• Goal of the exercise
Could you retype, exactly as written, every line from the top of the records through the line that contains "parameters; frames and"?

Collected data
===============

(* ===== verification/Probes.v ===== *)
(** * The two interactive probes (tools/hw_loopback_probe.py, bcmsh_probe.py)

    Scripts that are run by hand: a straight line of calls of the packet
    library, and a dialogue through the expect library.  Both libraries are
    parameters; frames and their bytes are the packet library's. *)

From S2P Require Import Prelude PyStr PyStrFacts PyVal Device DeviceFacts Toy CliParse Cli Dut Topology Loopback Obj Traffic Links Bytes Servers Tools Transfer.

(** ** hw_loopback_probe.py *)

(** [m in b] of byte strings *)
Fixpoint bytes_in (m b : list Z) : bool :=
  bool_decide (take (length m) b = m) || match b with [] => false | _ :: b' => bytes_in m b' end.

(** a UDP datagram of the packet library, and the bytes of a frame *)
Class FrameLib `{Nic} := {
  udp_frame : string -> string -> string -> string -> Z -> Z -> list Z -> pkt;   (* MACs and addresses (dst, src), ports, payload *)
  frame_bytes : pkt -> list Z
}.

Section LoopbackProbe.
Context `{Device} `{!Nic} `{!FrameLib}.

Definition PROBE_SRC : string := "00:de:ad:be:ef:01".
Definition PROBE_MAGIC : list Z := text_bytes "HWLBPROBE".
Definition probe_pkt : pkt :=
  udp_frame "ff:ff:ff:ff:ff:ff" PROBE_SRC "1.1.1.1" "2.2.2.2" 1111 2222 (PROBE_MAGIC ++ List.repeat 120 32).

(** the line it prints and its exit status; [args] are the arguments *)
Definition hw_loopback_probe (args : list string) : M (string * Z) :=
  let iface := nth 0 args "Ethernet1" in
  let* n := match args with
            | _ :: a :: _ => match py_int a with Some n => ret n | None => raise (ValueError a) end
            | _ => ret 5
            end in
  nic_do (fun d => (tt, sniff_start iface (Some ("ether src " +:+ PROBE_SRC)) d)) ;;;
  sleep 500 ;;;
  nic_do (fun d => (tt, nic_send probe_pkt iface n 20 d)) ;;;
  sleep 800 ;;;
  let* results := nic_do sniff_stop in
  let got := List.filter (fun p => bytes_in PROBE_MAGIC (frame_bytes p)) results in
  ret ("iface=" +:+ iface +:+ " sent=" +:+ zs n +:+ " captured=" +:+ ns (length got) +:+ " -> "
       +:+ (match got with [] => "NO-CAPTURE" | _ => "LOOPBACK-OK" end),
       match got with [] => 1 | _ => 0 end).

(** What a capture sees (the docstring of framework/traffic.py's [Capture]):
    a sniffer also hears what its own host sends on the interface, unless the
    filter asks for inbound frames. *)
Class TxEcho (listening : dev -> option (string * option string)) (heard : dev -> list pkt) (passes : string -> pkt -> bool) : Prop := {
  echo_start : forall i f d, listening (sniff_start i f d) = Some (i, f);
  echo_wait : forall t d, listening (dev_sleep t d) = listening d /\ forall p, p ∈ heard d -> p ∈ heard (dev_sleep t d);
  echo_send : forall i f k n t d, listening d = Some (i, Some f) -> starts "inbound" f = false -> passes f k = true -> 0 < n ->
    k ∈ heard (nic_send k i n t d);
  echo_stop : forall d, fst (sniff_stop d) = heard d
}.

(** The probe cannot fail: its filter is not limited to inbound frames, so it
    hears its own frames and reports LOOPBACK-OK whether or not the port is in
    loopback. *)
Theorem probe_blind listening heard passes `{!TxEcho listening heard passes} iface w :
  passes ("ether src " +:+ PROBE_SRC) probe_pkt = true -> bytes_in PROBE_MAGIC (frame_bytes probe_pkt) = true ->
  exists out w', hw_loopback_probe [iface] w = (Val (out, 0), w').
Proof.
  intros Hp Hm. unfold hw_loopback_probe, nic_do, bind, ret, sleep. cbn [nth w_dev]. unfold bind, ret, sleep. cbn [w_dev].
  set (d1 := sniff_start _ _ (w_dev w)). set (d2 := dev_sleep 500 d1). set (d3 := nic_send probe_pkt iface 5 20 d2). set (d4 := dev_sleep 800 d3).
  assert (listening d2 = Some (iface, Some ("ether src " +:+ PROBE_SRC))) as Hl.
  { destruct (echo_wait 500 d1) as [E _]. unfold d2. rewrite E. apply echo_start. }
  assert (probe_pkt ∈ heard d4) as Hin by (apply echo_wait; eapply echo_send; [exact Hl | reflexivity | exact Hp | lia]).
  pose proof (echo_stop d4) as Hs. destruct (sniff_stop d4) as [rs d5]. cbn [fst] in Hs. subst rs.
  assert (In probe_pkt (List.filter (fun p => bytes_in PROBE_MAGIC (frame_bytes p)) (heard d4))) as Hf.
  { apply filter_In. split; [by apply list_elem_of_In | done]. }
  destruct (List.filter _ (heard d4)); [done|]. eauto.
Qed.
End LoopbackProbe.

(** a host that hears what it sends: the sniffer and the frames it heard *)
Definition hearing : Type := option (string * option string) * list (string * list Z).
Definition echo_device : Device := state_device (fun _ (s : hearing) => (ok_out "", s)).
Definition echo_send_nic (k : string * list Z) (i : string) (n _ : Z) (d : hearing * Z) : hearing * Z :=
  match fst (fst d) with
  | Some (j, Some f) =>
      if String.eqb i j && negb (starts "inbound" f) && String.eqb f ("ether src " +:+ fst k) && (0 <? n)
      then ((fst (fst d), snd (fst d) ++ [k]), snd d) else d
  | _ => d
  end.
Definition echo_open (i : string) (f : option string) (d : hearing * Z) : hearing * Z := ((Some (i, f), []), snd d).
Definition echo_results (d : hearing * Z) : list (string * list Z) * (hearing * Z) := (snd (fst d), d).
Definition echo_nic : @Nic echo_device :=
  @Build_Nic echo_device (string * list Z) true (fun _ src _ _ => (src, [])) echo_send_nic echo_open echo_results.
Definition echo_frames : @FrameLib echo_device echo_nic :=
  @Build_FrameLib echo_device echo_nic (fun _ src _ _ _ _ payload => (src, payload) : string * list Z) (snd : string * list Z -> list Z).
Definition echo_listening (d : hearing * Z) := fst (fst d).
Definition echo_heard (d : hearing * Z) := snd (fst d).
Definition echo_passes (f : string) (k : string * list Z) : bool := String.eqb f ("ether src " +:+ fst k).
#[export] Instance echo_tx : @TxEcho echo_device echo_nic echo_listening echo_heard echo_passes.
Proof.
  split; try done. intros i f k n t [[l h] c] Hl Hi Hf Hn. change (l = Some (i, Some f)) in Hl. subst l.
  change (String.eqb f ("ether src " +:+ fst k) = true) in Hf.
  change (k ∈ snd (fst (echo_send_nic k i n t ((Some (i, Some f), h), c)))). unfold echo_send_nic. cbn [fst snd].
  rewrite String.eqb_refl, Hi, Hf, (proj2 (Z.ltb_lt 0 n) Hn). cbn [negb andb fst snd]. apply elem_of_app. right. left.
Qed.

Lemma probe_blind_witness : exists out w',
  @hw_loopback_probe echo_device echo_nic echo_frames ["Ethernet1"] (@world echo_device ((None, []), 0) cli_init) = (Val (out, 0), w').
Proof. apply (@probe_blind echo_device echo_nic echo_frames _ _ _ echo_tx); reflexivity. Defined.

(** ** bcmsh_probe.py *)

(** a child under the expect library: a call may raise its TIMEOUT or EOF *)
Class Expect `{Device} := {
  child : Type;
  ex_spawn : string -> Z -> dev -> outcome child * dev;
  ex_expect : child -> list string -> option Z -> dev -> outcome unit * dev;   (* patterns, the call's own limit (ms) *)
  ex_send : child -> string -> dev -> outcome unit * dev;
  ex_sendline : child -> string -> dev -> outcome unit * dev;
  ex_read : child -> Z -> Z -> dev -> outcome string * dev;                    (* [read_nonblocking] *)
  ex_before : child -> dev -> option string;
  ex_control : child -> string -> dev -> outcome unit * dev;
  ex_close : child -> dev -> outcome unit * dev
}.

Section BcmshProbe.
Context `{Device} `{!Expect}.

Definition PROBE_OPTS : string :=
  "-tt -o StrictHostKeyChecking=no -o UserKnownHostsFile=/dev/null "
  +:+ "-o PreferredAuthentications=password -o PubkeyAuthentication=no "
  +:+ "-o HostKeyAlgorithms=+ssh-rsa -o LogLevel=ERROR".
Definition CR_TEXT : string := s1 cr.

(** the transcript that is printed *)
Definition bcmsh_probe (args : list string) : M string :=
  let HOST := nth 0 args "10.0.63.32" in
  let CMD := nth 1 args "version" in
  let* c := pty_do (ex_spawn ("ssh " +:+ PROBE_OPTS +:+ " admin@" +:+ HOST) 25000) in
  pty_do (ex_expect c ["[Pp]assword:"] None) ;;;
  pty_do (ex_sendline c "sonic") ;;;
  pty_do (ex_expect c ["\$"; "#"; ">"] (Some 15000)) ;;;
  pty_do (ex_sendline c "echo sonic | sudo -S docker exec syncd bash -c 'pkill -9 socat' 2>/dev/null; sleep 2") ;;;
  pty_do (ex_expect c ["\$"; "#"] (Some 10000)) ;;;
  pty_do (ex_sendline c "echo sonic | sudo -S docker exec -it syncd bcmsh") ;;;
  sleep 3000 ;;;
  pty_do (ex_send c CR_TEXT) ;;;
  sleep 2000 ;;;
  pty_do (ex_send c (CMD +:+ CR_TEXT)) ;;;
  sleep 3000 ;;;
  let* out := try_except (pty_do (ex_read c 8000 3000))
                (fun _ => fun w => (Val (or_empty (ex_before c (w_dev w))), w)) in
  pty_do (ex_control c "c") ;;;
  pty_do (ex_close c) ;;;
  ret out.
End BcmshProbe.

===============

• Answer box
(* ===== verification/Probes.v ===== *)
(** * The two interactive probes (tools/hw_loopback_probe.py, bcmsh_probe.py)

    Scripts that are run by hand: a straight line of calls of the packet
    library, and a dialogue through the expect library.  Both libraries are
    parameters; frames and their bytes are the packet library's. *)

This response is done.